Like his grandfather, Lupine III is a master thief and earns his living by stealing valuable objects. Lupine is always accompanied by his old friend Daisuke Jigen , a masterful shooter. Another companion is the beauty Fujiko Mine , who has been hopelessly addicted to Lupine since the first meeting. Although she occasionally works with Lupine and his group, she usually manages to get the prey alone and leave the others out in the rain. The last of the group is Goemon Ishikawa XIII , a Japanese samurai and master of sword art. Goemon is in possession of the Almighty Sword , which can easily cut through everything in the world.
Since Lupine is a wanted thief, he is constantly being followed by Inspector Zenigata , who works for Interpol . Zenigata is obsessed with arresting Lupine, but has only managed to do so once and Lupine has been able to break free.
- Arsène Lupine III ( ル パ ン 三世 , Rupan sansei )
- He is the grandson of the famous master thief Arsène Lupine . Just like his grandfather, he is a shrewd, sly and skillful master thief. He usually chooses his prey targets himself, although he also likes to steal from other villains. And he always warns his destination in advance. His appearance as a thief sometimes seems quite unprofessional, but this is only camouflage. In addition to his high level of intelligence and dexterity, he always has small technical gadgets as an aid and for emergencies. His biggest weak point is his love affair with Fujiko, which keeps getting him into trouble.

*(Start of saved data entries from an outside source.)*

(* ===== verification/TcpClient.v ===== *)
(** * TCP client (fishnet/net/tcp_client.h, tcp_client.cc)

    The client's one connection at a time, over its [Connector] and the
    [TcpConnection]s it makes: reconnection, and destruction while a connection
    or an attempt is under way. *)

From S2P Require Import Prelude Endian Printf Buffer Channel InetAddress Connector TcpConnection ConnLife.
Local Open Scope Z_scope.

(** ** State *)

(** What [closeCallback_] of a connection is bound to: [TcpClient::removeConnection]
    or, once the client is gone, [detail::removeConnection]. *)
Inductive closecb : Set := ToClient | ToLoop.
Record Link := mkLink { cname : bytes; cfd : Z; ccb : closecb; conn : Conn }.

(** What the client and its connections queue in the loop. *)
Inductive cfunctor : Set := CDestroy (id : nat) | CSetClose (id : nat).
#[global] Instance cfunctor_eq_dec : EqDecision cfunctor.
Proof. solve_decision. Defined.

(** [links] are all connections ever made, a [TcpConnectionPtr] being a position
    in it; [dead] tells that the destructor has run. *)
Record Client := mkClient {
  connector_ : Connector.Connector;
  name_ : bytes;
  writeComplete : bool;
  retry_ : bool;
  connect_ : bool;
  nextConnId_ : Z;
  connection_ : option nat;
  links : list Link;
  loopq : list cfunctor;
  dead : bool }.

Definition set_connector (c : Connector.Connector) (s : Client) : Client :=
  mkClient c (name_ s) (writeComplete s) (retry_ s) (connect_ s) (nextConnId_ s) (connection_ s) (links s) (loopq s) (dead s).
Definition set_connect (b : bool) (s : Client) : Client :=
  mkClient (connector_ s) (name_ s) (writeComplete s) (retry_ s) b (nextConnId_ s) (connection_ s) (links s) (loopq s) (dead s).
Definition set_next (n : Z) (s : Client) : Client :=
  mkClient (connector_ s) (name_ s) (writeComplete s) (retry_ s) (connect_ s) n (connection_ s) (links s) (loopq s) (dead s).
Definition set_connection (c : option nat) (s : Client) : Client :=
  mkClient (connector_ s) (name_ s) (writeComplete s) (retry_ s) (connect_ s) (nextConnId_ s) c (links s) (loopq s) (dead s).
Definition set_links (l : list Link) (s : Client) : Client :=
  mkClient (connector_ s) (name_ s) (writeComplete s) (retry_ s) (connect_ s) (nextConnId_ s) (connection_ s) l (loopq s) (dead s).
Definition set_loopq (q : list cfunctor) (s : Client) : Client :=
  mkClient (connector_ s) (name_ s) (writeComplete s) (retry_ s) (connect_ s) (nextConnId_ s) (connection_ s) (links s) q (dead s).
Definition set_dead (s : Client) : Client :=
  mkClient (connector_ s) (name_ s) (writeComplete s) (retry_ s) (connect_ s) (nextConnId_ s) (connection_ s) (links s) (loopq s) true.
Definition push (f : cfunctor) (s : Client) : Client := set_loopq (loopq s ++ [f]) s.

(** ** Operations *)

(** The constructor; [wc] tells whether the user sets a write-complete callback. *)
Definition newClient (nameArg : bytes) (wc : bool) : Client :=
  mkClient Connector.newConnector nameArg wc false true 1 None [] [] false.
Definition enableRetry (s : Client) : Client :=
  mkClient (connector_ s) (name_ s) (writeComplete s) true (connect_ s) (nextConnId_ s) (connection_ s) (links s) (loopq s) (dead s).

- Daisuke Jigen ( 次 元 大 介 , Jigen Daisuke )
- Daisuke is Lupine's constant companion and a marksman. With his Combat Magnum revolver, he always hits the mark, just like with any other firearm, including bazookas. His eyes are mostly covered by his trademark, a black hat, which makes him even more mysterious.

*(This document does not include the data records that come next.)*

(** ** Properties *)

(** C15: a started pool, with any number of workers and users and any schedule:
    the tasks are handed to the workers in the order they were queued, each once,
    and each is either done or being run; the queue stays within its limit and the
    assertion of [run] holds; and no wake-up is lost: when every worker sleeps or
    has left and no call of [run] has its condition left to test, nothing is
    queued and nobody waits to queue. *)
Theorem threadpool_correct nm ini m n users s : reach nm ini m n users s →
  accepted s = started s ++ queue_ s
  ∧ started s ≡ₚ finished s ++ in_progress s
  ∧ ((0 < maxQueueSize_ s)%nat → (length (queue_ s) <= maxQueueSize_ s)%nat)
  ∧ (∀ t, is_ok (run t s) = true)
  ∧ (running_ s = true →
     (∀ i p, workers s !! i = Some p → p = WTakeWait ∨ p = WExit) →
     (∀ i p, clients s !! i = Some p → is_run p = false) →
     queue_ s = [] ∧ ∀ i p, clients s !! i = Some p → is_runwait p = false).
Proof.
  intros Hr%pool_inv_reach. pose proof Hr as [I1 I2 I3 I4 I5 I6 I7 I8]. split_and!; [done|done|done| |].
  - intros t. destruct (run_cases t s Hr) as [[_ E]|[(_ & _ & _ & E)|[(_ & _ & E)|(_ & _ & _ & E)]]]; by rewrite E.
  - intros Hrun Hw Hc.
    assert (Z1 : cnt is_take (workers s) = 0%nat).
    { apply cnt_zero. intros i p Hp. by destruct (Hw i p Hp) as [-> | ->]. }
    assert (Z2 : cnt is_run (clients s) = 0%nat) by (by apply cnt_zero).
    assert (Hq : queue_ s = []).
    { destruct I7 as [E|[_ E]]; [|apply length_zero_iff_nil; lia].
      destruct (workers s) as [|p W] eqn:EW.
      - apply I5. apply length_zero_iff_nil. by rewrite I4.
      - specialize (I6 Hrun). rewrite cnt_zero in E, I6. specialize (E 0%nat p eq_refl). specialize (I6 0%nat p eq_refl).
        by destruct (Hw 0%nat p eq_refl) as [-> | ->]. }
    split; [done|]. apply cnt_zero. destruct I8 as [E|(_ & ? & E)]; [done|]. rewrite Hq in E. simpl in E. lia.
Qed.

(** C24: [stop] terminates: once [running_] is false the workers take at most four
    steps each, whatever the schedule, none of them is ever blocked, and they end
    with every join returned. (Tasks still queued then are never run.) *)
Theorem threadpool_stops nm ini m n users s : reach nm ini m n users s → running_ s = false →
  (∃ s', rtc wstep s s' ∧ joined s' = true)
  ∧ (joined s = false → ∃ s', wstep s s')
  ∧ ∀ k s', nsteps wstep k s s' → (k <= 4 * length (workers s))%nat ∧ running_ s' = false.
Proof.
  intros Hi%pool_inv_reach Hr. split_and!; [by eapply stop_terminates|by apply wstep_progress|].
  intros k s' Hn. split; [pose proof (stop_bound k s s' Hr Hn); pose proof (ranks_bound s); lia|].
  clear Hi. induction Hn as [|k s1 s2 s3 Hs _ IH]; [done|]. by apply IH, (wstep_stopped s1 s2).
Qed.

(** ** Witnesses *)

Definition sample_pool : Pool :=
  match start 1 (setMaxQueueSize 2 (newPool (str "pool") false 1)) with Ok s => s | Err _ => newPool [] false 0 end.

Lemma pool_sample_reach : ∃ s, reach (str "pool") false 2 1 1 s ∧ running_ s = false.
Proof.
  exists (stop (at_c 0 CJoin sample_pool)). split; [|reflexivity].
  exists sample_pool. split; [reflexivity|]. eapply rtc_l; [right; apply (c_stop _ 0%nat); reflexivity|]. apply rtc_refl.
Qed.

Lemma threadpool_correct_witness :
  reach (str "pool") false 2 1 1 sample_pool ∧ accepted sample_pool = started sample_pool ++ queue_ sample_pool.
Proof.
  assert (Hr : reach (str "pool") false 2 1 1 sample_pool).
  { exists sample_pool. split; [reflexivity|apply rtc_refl]. }
  split; [exact Hr|]. destruct (threadpool_correct _ _ _ _ _ _ Hr) as [E _]. exact E.
Defined.

Lemma threadpool_stops_witness :
  ∃ s, running_ s = false ∧ ∃ s', rtc wstep s s' ∧ joined s' = true.
Proof.
  destruct pool_sample_reach as (s & Hr & Hf). exists s. split; [exact Hf|].
  destruct (threadpool_stops _ _ _ _ _ _ Hr Hf) as [E _]. exact E.
Defined.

- Fujiko Mine ( 峰 不二 子 , Mine Fujiko )
- It is Lupin's great passion. Even if you don't see it at first glance, she is an extremely smart and well-cooked person who knows how to use her feminine charm for her own benefit. On Lupin's thief tours she is usually present in some form, although unlike Jigen she is not loyal to Lupine. She regularly allies herself with Lupin's opponent or Inspector Zenigata, if it is conducive to her success. However, Lupine can mostly outsmart them. Unfortunately, in the end, she escapes him with part or even all of the prey.
- Goemon Ishikawa XIII ( 石川 五 ェ 門 , Ishikawa Goemon )

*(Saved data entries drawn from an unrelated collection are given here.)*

Definition appendUnlocked (c : clock) (logline : bytes) (s : LogFile) : res LogFile :=
  '(f, s) ← file_append logline s;
  if rollSize_ s <? writtenBytes f then '(_, s) ← rollFile (t_roll c) s; Ok s
  else
    n ← i32 (count_ s + 1);
    let s := set_count n s in
    if checkEveryN_ s <=? count_ s then
      let s := set_count 0 s in
      let now := t_check c in
      if negb (period now =? startOfPeriod_ s) then '(_, s) ← rollFile (t_roll c) s; Ok s
      else
        d ← i64 (now - lastFlush_ s);
        if flushInterval_ s <? d then file_flush now s else Ok s
    else Ok s.

(** With the mutex held, if there is one. *)
Definition append (c : clock) (logline : bytes) (s : LogFile) : res LogFile := appendUnlocked c logline s.
Definition flush (s : LogFile) : res LogFile := file_flush (lastFlush_ s) s.

Inductive op : Type := OpAppend (logline : bytes) (c : clock) | OpFlush | OpRoll (now : Z).
Definition apply (s : LogFile) (o : op) : res LogFile :=
  match o with
  | OpAppend l c => append c l s
  | OpFlush => flush s
  | OpRoll t => '(_, s) ← rollFile t s; Ok s
  end.
Fixpoint run (s : LogFile) (l : list op) : res LogFile :=
  match l with [] => Ok s | o :: l => s ← apply s o; run s l end.

(** ** Names *)

Lemma fmt_2_inj a b : 0 <= a < 100 → 0 <= b < 100 → fmt_0d 2 a = fmt_0d 2 b → a = b.
Proof.
  intros Ha Hb E. destruct (fmt_0d_spec 2 a) as [_ Ra]; [lia|simpl; lia|].
  destruct (fmt_0d_spec 2 b) as [_ Rb]; [lia|simpl; lia|]. rewrite E in Ra. congruence.
Qed.
Lemma length_fmt_2 a : 0 <= a < 100 → length (fmt_0d 2 a) = 2%nat.
Proof. intros. apply fmt_0d_spec; [lia|simpl; lia]. Qed.

Lemma gmtime_date t u : gmtime_r t = Some u → 0 <= tm_mon u < 12 ∧ 1 <= tm_mday u <= 31.
Proof.
  unfold gmtime_r. pose proof (civil_days_date (t / 86400)) as H. cbv zeta in H.
  destruct (civil_date (t / 86400)) as [y m d]. simpl in *. destruct (in_i32 _); [|done]. intros [= <-]. simpl. lia.
Qed.

(** The text has a variable part, the year, and then fields of fixed width. *)
Lemma strftime_name_inj t1 t2 u1 u2 : gmtime_r t1 = Some u1 → gmtime_r t2 = Some u2 →
  strftime_name u1 = strftime_name u2 → t1 = t2.
Proof.
  intros H1 H2 E. destruct (gmtime_fields _ _ H1) as (S1 & M1 & O1 & _). destruct (gmtime_fields _ _ H2) as (S2 & M2 & O2 & _).
  destruct (gmtime_date _ _ H1) as [N1 D1]. destruct (gmtime_date _ _ H2) as [N2 D2].
  unfold strftime_name in E. apply app_inv_head in E.
  assert (L : ∀ u, 0 <= tm_sec u < 60 → 0 <= tm_min u < 60 → 0 <= tm_hour u < 24 → 0 <= tm_mon u < 12 → 1 <= tm_mday u <= 31 →
    length (fmt_0d 2 (tm_mon u + 1) ++ fmt_0d 2 (tm_mday u) ++ str "-"
      ++ fmt_0d 2 (tm_hour u) ++ fmt_0d 2 (tm_min u) ++ fmt_0d 2 (tm_sec u) ++ str ".") = 12%nat).
  { intros u ?????. rewrite !length_app, !length_fmt_2 by lia. done. }
  apply app_inj_2 in E as [Ey E]; [|by rewrite !L].
  apply (f_equal read_dec) in Ey. rewrite !read_dec_dec in Ey. injection Ey as Ey.
  apply app_inj_1 in E as [En E]; [|by rewrite !length_fmt_2 by lia]. apply fmt_2_inj in En; [|lia..].
  apply app_inj_1 in E as [Ed E]; [|by rewrite !length_fmt_2 by lia]. apply fmt_2_inj in Ed; [|lia..].
  apply app_inv_head in E.
  apply app_inj_1 in E as [Eo E]; [|by rewrite !length_fmt_2 by lia]. apply fmt_2_inj in Eo; [|lia..].
  apply app_inj_1 in E as [Em E]; [|by rewrite !length_fmt_2 by lia]. apply fmt_2_inj in Em; [|lia..].
  apply app_inv_tail, fmt_2_inj in E; [|lia..].
  rewrite <-(timegm_gmtime _ _ H1), <-(timegm_gmtime _ _ H2). unfold timegm.
  replace (tm_year u2) with (tm_year u1) by lia. replace (tm_mon u2) with (tm_mon u1) by lia. congruence.
Qed.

- He is a thirteenth generation samurai and possesses the Almighty Sword ( 斬 鉄 剣 , Zantetsu-ken ), which literally means “the sword that cuts the iron”. He is also a descendant of the legendary samurai thief Ishikawa Goemon from the 16th century. This sword is able to effortlessly cut through everything except konnyaku , a very soft Japanese food. Goemon is not a regular part of Lupin's adventures, and sometimes he has his own agenda.
- Inspector Zenigata ( 銭 形 警 部 , Zenigata-keibu )
- With full name Koichi Zenigata ( 銭 形 幸 一 , Zenigata Kōichi ) is a police officer at Interpol. His declared aim is to arrest Lupine and his gang at any cost, using sometimes very absurd means. However, he actually never succeeds in arresting Lupine, although he can often keep up with his genius and occasionally manages to arrest him temporarily. At first glance, Zaza , as Lupine often calls him affectionately, and Lupine may be bitter enemies, but they also share a kind of friendship. If Lupine is apparently killed on a mission, Zenigata will not be happy until he can arrest his beloved enemy again. His name is an allusion to the gangster hunter Zenigata Heiji from the stories of Nomura Kodō .
The original manga series was published from August 1967 to April 1972 in the Japanese manga magazine Manga Action by the publisher Futabasha . Initially it was only created for five months, but was extended because of the success. After that, Monkey Punch never abandoned his pseudonym, which was initially only adopted for this project. It was later published in 14 volumes. The manga series has been translated into Italian, Spanish and English.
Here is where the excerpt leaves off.